Both actions name social worker Robert Riley Saunders, the Ministry of Children and Family Development and Interior Savings Financial Services Ltd., alleging the Indigenous children were removed from a stable environment to an unstable living arrangement so that their benefits could be stolen from them.

The lawsuit filed Tuesday in Vancouver is a proposed class-action, alleging there were other children in care whom Saunders misappropriated funds or benefits or failed to provide adequate support, care of guardianship. The second lawsuit was filed in Kelowna on behalf of a youth who The Canadian Press is not naming.

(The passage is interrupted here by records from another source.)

Lemma set_mark_keeps value mask mark reserved :
  Z.land mask reserved = 0 -> Z.ldiff value mask = 0 ->
  Z.land (set_mark value mask mark) reserved = Z.land mark reserved.
Proof. intros. reserved_bits. Qed.

Lemma transfer_mark_keeps to_mask from_mask to from reserved :
  Z.land to_mask reserved = 0 -> Z.land from_mask reserved = 0 ->
  Z.land (transfer_mark to_mask from_mask to from) reserved = Z.land to reserved.
Proof. intros. reserved_bits. Qed.

(** What the clean verdict says of the tokens from index [i] on. *)
Lemma audit_tokens_clean tokens cand rest saw mt ct i op :
  audit_tokens tokens cand rest saw mt ct = Clean -> rest !! i = Some op ->
  (is_set_mark op = true -> exists spec v m, rest !! S i = Some spec /\
     mark_spec_parts spec = Some (v, m) /\ Z.land m cand = 0) /\
  (is_transfer op = true ->
     Z.land (default IPV4_FULL_MASK (option_mask tokens (lit "--nfmask"))) cand = 0 /\
     Z.land (default IPV4_FULL_MASK (option_mask tokens (lit "--ctmask"))) cand = 0) /\
  is_bit_op op = false.
Proof.
  revert saw mt ct i. induction rest as [|t rest IH]; intros saw mt ct i Hc Hi; [done|].
  destruct i as [|i].
  - simpl in Hi. injection Hi as ->. cbn [audit_tokens] in Hc.
    destruct (is_jump op) eqn:Hj.
    { unfold is_jump in Hj. repeat (apply orb_true_iff in Hj as [Hj|Hj]); rust_bool; subst op; done. }
    destruct (is_set_mark op) eqn:Hm.
    { unfold mark_spec_touches in Hc. destruct rest as [|spec rest]; simpl in Hc; [done|].
      destruct (mark_spec_parts spec) as [[v m]|] eqn:Hp; [|done].
      destruct (Z.eqb_spec (Z.land m cand) 0); [|done]. split_and!.
      - intros _. eexists _, _, _. split_and!; [done|done|done].
      - intros H. unfold is_set_mark in Hm. repeat (apply orb_true_iff in Hm as [Hm|Hm]); rust_bool; subst op; done.
      - unfold is_set_mark in Hm. repeat (apply orb_true_iff in Hm as [Hm|Hm]); rust_bool; subst op; done. }
    destruct (is_mask_option op) eqn:Hk.
    { unfold is_mask_option in Hk. repeat (apply orb_true_iff in Hk as [Hk|Hk]); rust_bool; subst op; done. }
    destruct (is_transfer op) eqn:Htr.
    { cbv zeta in Hc. destruct (_ || _) eqn:Hmask; [done|]. rust_bool. split_and!; [done|done|].
      unfold is_transfer in Htr. repeat (apply orb_true_iff in Htr as [Htr|Htr]); rust_bool; subst op; done. }
    destruct (is_bit_op op); [done|]. done.
  - simpl in Hi. cbn [audit_tokens] in Hc. unfold mark_spec_touches in Hc.
    rust_cases in Hc; eauto.
Qed.
Lemma worker_step_left s x :
  (relay_left (worker_step s x) <= relay_left s)%nat /\
  (waiting s -> (relay_left (worker_step s x) <= pred (relay_left s))%nat).
Proof.
  unfold worker_step, waiting, relay_left. destruct (worker s) as [w|] eqn:Hw;
    [|rewrite Hw; split; [lia|by intros (? & ? & _ & [=] & _)]].
  destruct (copy_step _ _ _ _ _) as [[[w' cl'] u'] shut'] eqn:E. destruct (copy_step_frame _ _ _ _ _ _ _ _ _ E) as [_ F].
  pose proof (copy_step_left _ _ _ _ _ _ _ _ _ E) as Hl. cbn [main worker client upstream fmap option_fmap option_map default].
  assert (length (pending cl') <= length (pending (client s)))%nat as Hp.
  { destruct w as [n|bs n|n|r]; cbn [copy_step] in E.
    - pose proof (read_some_spec (chunk x) (client s)) as (_ & _ & Hr).
      destruct (read_some _ _) as [[bs| | |e] q]; cbn [fst snd] in Hr; injection E as <- <- <- <-.
      + destruct Hr as [-> _]. rewrite length_app. lia.
      + destruct Hr as [-> ->]. lia.
      + rewrite Hr. cbn. lia.
      + destruct Hr as [? ->]. cbn. lia.
    - destruct (write_all _ _) as [[] ?]; injection E as <- <- <- <-; lia.
    - destruct (answer x); injection E as <- <- <- <-; lia.
    - injection E as <- <- <- <-. lia. }
  unfold id. destruct (main s) as [| | |c|n|r]; rewrite ?F, ?(copy_left_pending _ _ _ F).
  all: split; [lia|]; intros (? & v & ? & Hv & Hne); simplify_eq; lia.
Qed.

(** One step of each thread. *)
Definition relay_round (xy : relay_env * relay_env) : list relay_event := [MainEvent xy.1; WorkerEvent xy.2].

Lemma round_left s xy : spawned s -> (relay_left (run relay_step s (relay_round xy)) <= pred (relay_left s))%nat.
Proof.
  intros Hs. destruct xy as [x y]. cbn [relay_round run relay_step snd fst].
  destruct (worker_step_left (main_step s x) y) as [H1 H2].
  destruct (main_step_left s x Hs) as [[Hw E]|H]; [|lia]. rewrite E in *. by apply H2.
Qed.

Lemma rounds_left c0 u0 s rounds : relay_ok c0 u0 s ->
  (relay_left (run relay_step s (concat (relay_round <$> rounds))) <= relay_left s - length rounds)%nat.
Proof.
  revert s. induction rounds as [|xy rounds IH]; intros s Hs; [cbn; lia|].
  cbn [fmap list_fmap concat]. rewrite run_app. pose proof (round_left s xy (relay_ok_spawned _ _ _ Hs)) as Hl.
  assert (relay_ok c0 u0 (run relay_step s (relay_round xy))) as Hs'.
  { destruct xy as [x y]. cbn. by apply worker_step_ok, main_step_ok. }
  specialize (IH _ Hs'). cbn [length]. lia.
Qed.

Lemma relay_left_returned s : relay_left s = 0%nat -> exists r, main s = Returned r.
Proof. unfold relay_left. destruct (main s) as [| | |c|n|r]; try lia. by exists r. Qed.

(** ** Sessions *)

Definition relay_stats (to_upstream to_client : list Z) : ProxyRelayStats :=
  {| client_to_upstream := Z.of_nat (length to_upstream); upstream_to_client := Z.of_nat (length to_client) |}.

Lemma relay_returned_ok c0 u0 es r :
  let s := relay_bidirectional c0 u0 es in main s = Returned (Ok r) ->
  no_failure (pending c0) /\ no_failure (pending u0) /\
  output (upstream s) = output u0 ++ bytes_of (pending c0) /\ output (client s) = output c0 ++ bytes_of (pending u0) /\
  client_shut s = true /\ upstream_shut s = true /\ r = relay_stats (bytes_of (pending c0)) (bytes_of (pending u0)).
Proof.
  intros s Hm. destruct (relay_runs_ok c0 u0 es) as [Ho Hb Hf]. fold s in Ho, Hb, Hf. rewrite Hm in Hb, Hf. rewrite Hf in Ho.
  destruct r as [m n]. cbn [default client_to_upstream back_copier] in *.
  destruct Ho as (t1 & w1 & P1 & O1 & F1 & <- & -> & E1 & S1). destruct Hb as (t2 & w2 & P2 & O2 & F2 & <- & -> & E2 & S2).
  rewrite E1, app_nil_r in P1. rewrite E2, app_nil_r in P2. rewrite P1, P2. by split_and!.
Qed.

(** A client that presents its request and then sends five more bytes. *)
Definition demo_tunnel_client : stream := clean (input demo_client ++ (RByte <$> lit "ping")) [] 100.

Definition demo_upstream : stream := clean ((RByte <$> lit "po") ++ [RInterrupted] ++ (RByte <$> lit "ng!")) [] 100.

Definition smooth (k : nat) : relay_env := {| answer := Ok tt; chunk := k |}.

Definition demo_rounds : list relay_event := concat (relay_round <$> repeat (smooth 2, smooth 1) 40).
Definition in_order (start deadline : Z) (es : list lease_event) : option Z :=
  foldl (floor_after deadline) (Some start) es.

(** The stored bytes are those of a record issued with [u] and [p] at [start],
    and it is active exactly when the specification has a floor. *)
Definition lease_rel (u p : str) (g start : Z) (stored : list Z) (floor : option Z) : Prop :=
  exists r, stored = encode_temporary_record r /\ record_ok r /\ username r = u /\ password r = p /\
  generation (lease r) = g /\ activated_at_unix_seconds (lease r) = start /\
  floor = if status (lease r) =b? Active then Some (last_observed_unix_seconds (lease r)) else None.

Lemma observe_spec l t : lease_ok l ->
  let floor l := if status l =b? Active then Some (last_observed_unix_seconds l) else None in
  floor (observe l t).1 = floor_after (expires_at_unix_seconds l) (floor l) (Observe t) /\
  (observe l t).2 = is_some (floor (observe l t).1).
Proof.
  intros []. cbv zeta. unfold observe. destruct (status l) eqn:Hs; simpl; rewrite ?Hs; simpl; try done.
  destruct t as [t|]; simpl; [|done].
  destruct (Z.ltb_spec t (activated_at_unix_seconds l)), (Z.ltb_spec t (last_observed_unix_seconds l)); simpl;
    try (rewrite bool_decide_eq_false_2 by lia; done).
  destruct (Z.leb_spec (expires_at_unix_seconds l) t); simpl.
  - by rewrite bool_decide_eq_false_2 by lia.
  - by rewrite (bool_decide_eq_true_2 (_ <= _ < _)) by lia.
Qed.

Lemma observe_keeps l t :
  generation (observe l t).1 = generation l /\ activated_at_unix_seconds (observe l t).1 = activated_at_unix_seconds l.
Proof.
  unfold observe. destruct (_ <>b? _); [done|]. destruct t as [t|]; [|done]. destruct (_ || _); [done|].
  by destruct (_ <=? _).
Qed.
(** The probe after a reply of the proxy. *)
Lemma execute_probe_reply e reply extra :
  header_text reply -> tcp_connect e = StepOk -> write_request e = StepOk -> flush_request e = StepOk ->
  Forall nonempty_chunk (response_events e) -> chunk_bytes (response_events e) = reply ++ extra ->
  execute_probe e =
  if classify_connect_header reply =b? Readiness.Succeeded
  then if remaining_is_zero e then Timeout else tls_outcome (tls_connect e)
  else classify_connect_header reply.
Proof.
  intros Hh H1 H2 H3 Hev Heq. unfold execute_probe. rewrite H1, H2, H3. cbn [step_outcome].
  rewrite (read_header_reply reply extra) by done. by destruct (classify_connect_header reply).
Qed.

Lemma replies_short r : (length (session_reply Http r) <= 200)%nat /\ (length http_auth_required <= 200)%nat.
Proof. split; [destruct r as [|[]]|]; vm_compute; lia. Qed.

Lemma write_reply_fits {E} (f : io_error -> E) reply rest out rm :
  (length reply <= rm)%nat ->
  io_map_err f (write_all reply) (clean rest out rm) = (Ok tt, clean rest (out ++ reply) (rm - length reply)).
Proof. intros H. unfold io_map_err. by rewrite write_all_clean. Qed.
Lemma der_signature_inv der sig :
  Forall is_u8 der -> Z.of_nat (length der) <= usize_max -> p256_der_signature_to_p1363 der = Ok sig ->
  exists r s, is_scalar r /\ is_scalar s /\ der = der_signature r s /\ sig = be_bytes 32 r ++ be_bytes 32 s.
Proof.
  intros Hu Hsz H. unfold p256_der_signature_to_p1363 in H.
  pose proof (der_at_start der) as A0. rewrite (take_byte_spec der Hsz 0 der A0) in H.
  destruct der as [|tag der']; [done|]. set (der := tag :: der') in *. cbn [result_bind] in H.
  destruct (Z.eqb_spec tag 48) as [E48|]; [|done]. cbn [negb] in H. apply der_at_cons in A0.
  destruct (take_der_length der (0 + 1)) as [[len c1]|] eqn:Hlen; [|done]. cbn [result_bind] in H.
  destruct (_ <>b? _) eqn:Hs; [done|]. apply negb_false_iff, bool_decide_eq_true, checked_add_Some in Hs as [Hs _].
  destruct (take_der_length_at der Hsz _ _ _ _ A0 Hlen) as (rest1 & A1).
  destruct (take_der_integer der c1) as [[rv c2]|] eqn:Hr; [|done]. cbn [result_bind] in H.
  destruct (take_der_integer der c2) as [[sv c3]|] eqn:Hsi; [|done]. cbn [result_bind] in H.
  destruct (Z.eqb_spec c3 (Z.of_nat (length der))) as [Hc3|]; [|done]. cbn [negb] in H.
  destruct (copy_integer_32 rv) as [ro|] eqn:Hro; [|done]. cbn [result_bind] in H.
  destruct (copy_integer_32 sv) as [so|] eqn:Hso; [|done]. injection H as <-.
  destruct (take_der_integer_inv der Hu Hsz _ _ _ _ A1 Hr (copy_integer_length _ _ Hro)) as (rest2 & -> & A2 & Crv).
  destruct (take_der_integer_inv der Hu Hsz _ _ _ _ A2 Hsi (copy_integer_length _ _ Hso)) as (rest3 & -> & A3 & Csv).
  apply der_at_end in A3 as ->; [|done]. rewrite app_nil_r in *.
  pose proof (der_at_length _ _ _ A1) as Hl1. cbn [length] in Hl1. rewrite length_app in Hl1. cbn [length] in Hl1.
  pose proof (copy_integer_length _ _ Hro). pose proof (copy_integer_length _ _ Hso).
  destruct (take_der_length_short der Hsz _ _ _ _ A0 Hlen ltac:(lia)) as (rest' & E & ->).
  pose proof (der_at_cons _ _ _ _ (eq_ind _ (der_at der (0 + 1)) A0 _ E)) as A1'.
  pose proof (der_at_drop _ _ _ A1') as D1. rewrite (der_at_drop _ _ _ A1) in D1.
  pose proof (der_at_bytes _ _ _ Hu A1) as [_ [_ [Hrv [_ [_ Hsv]%Forall_cons_iff]%Forall_cons_iff]%Forall_app]%Forall_cons_iff]%Forall_cons_iff.
  destruct (copy_integer_inv rv ro Hrv Crv Hro) as (r & Kr & -> & -> & _).
  destruct (copy_integer_inv sv so Hsv Csv Hso) as (s & Ks & -> & -> & _).
  exists r, s. split_and!; [done|done| |done]. unfold der. rewrite E48, E, <- D1. unfold der_signature, der_body.
  cbn [app]. do 2 f_equal. cbn [length]. rewrite length_app. cbn [length]. lia.
Qed.
(* ===== verification/RootSession.v ===== *)
(** * Root session

    [src/crates/runtime/src/root_session.rs]: the one persistent root shell, the
    frame around each command, the loop that reads its output up to the
    command's marker, and the manager that starts and destroys shells.

    The process behind the pipes is a [RootDevice]: whether it starts, and how
    it reacts to a frame that was written to it. *)

From Stdlib Require Import String.
From S2P Require Import Prelude Net RustStr.

Definition MAX_OUTPUT_BYTES : Z := 4096.
Definition MARKER_PREFIX : str := lit "__MISH_ROOT_DONE_".

(** ** Commands *)

Inductive RootCommandKind := Observation | Mutation.

Record RootCommand := { kind : RootCommandKind; command : str }.

Inductive RootSessionError := InvalidCommand | SpawnUnavailable | StateUnavailable.

Definition command_new (k : RootCommandKind) (command : str) : result RootSessionError RootCommand :=
  if (command =b? []) || contains_byte 10 command || contains_byte 13 command || contains_byte 0 command
  then Err InvalidCommand
  else Ok {| kind := k; command := command |}.

Definition observation (command : str) : result RootSessionError RootCommand := command_new Observation command.
Definition mutation (command : str) : result RootSessionError RootCommand := command_new Mutation command.

Record RootCommandResult := {
  exit_code : Z;
  stdout : str;
  timed_out : bool;
  output_complete : bool;
  session_generation : Z }.

Record RootCommandOutcome := { outcome : RootCommandResult; transport_healthy : bool }.

(** ** The shell *)

(** One completed [read_line] on the shell's output: a line with its line feed,
    an I/O error, or the end with the exit code [try_wait] reports. *)
Inductive shell_read := ReadLine (line : str) | ReadFails | ReadEof (code : option Z).

(** What ends the wait when no further line arrives: the command's own timer, or
    the caller, who drops the future at a deadline of its own. *)
Inductive fate := Elapsed | Dropped.

Inductive reaction := WriteFails | WriteDropped | Wrote (reads : list shell_read) (wait : fate).

Class RootDevice (W : Type) := {
  spawn : W -> bool * W;
  respond : W -> str -> reaction * W;
  kill : W -> W }.

(** [unread] is what the buffered reader holds after a marker. *)
Record RootShellSession := {
  generation : Z;
  sequence : Z;
  unread : list shell_read }.

Definition shell_start (generation : Z) : RootShellSession :=
  {| generation := generation; sequence := 0; unread := [] |}.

None of the allegations has been proven in court and no statements of defence have been filed.

Saunders couldn't be reached for comment, while the Children's Ministry said in a statement it had no comment as the matter was before the court.

Corinne Johnson, manager of community engagement at Interior Savings, says in a statement that the institution takes its fiduciary responsibilities seriously.

"Because of privacy rules, we cannot speak to the specifics of any case. We are aware of this ongoing investigation and we are continuing to co-operate with authorities."

Jason Gratl, the lawyer for the Vancouver plaintiff, only identified as R.O., alleges Saunders took funds meant for his client's food, clothing and shelter.

"Many of them were made homeless and destitute," Gratl says in an interview.

The lawsuits say Saunders "engaged in the same and similar unlawful and inexcusable activities in respect of dozens of other children in his care, most of whom are Aboriginal children."

Gratl alleges that as much as $40,000 each was taken from children between the ages of 15 and 19 and that the fraud had been going on for a minimum of four years.

"I don't know what year it began in," he says in the interview. "We just don't know how deep this problem goes."

The statements of claim allege that in early 2016, Saunders moved the children in order to make them eligible for financial benefits from the ministry and he opened joint bank accounts for each youth. …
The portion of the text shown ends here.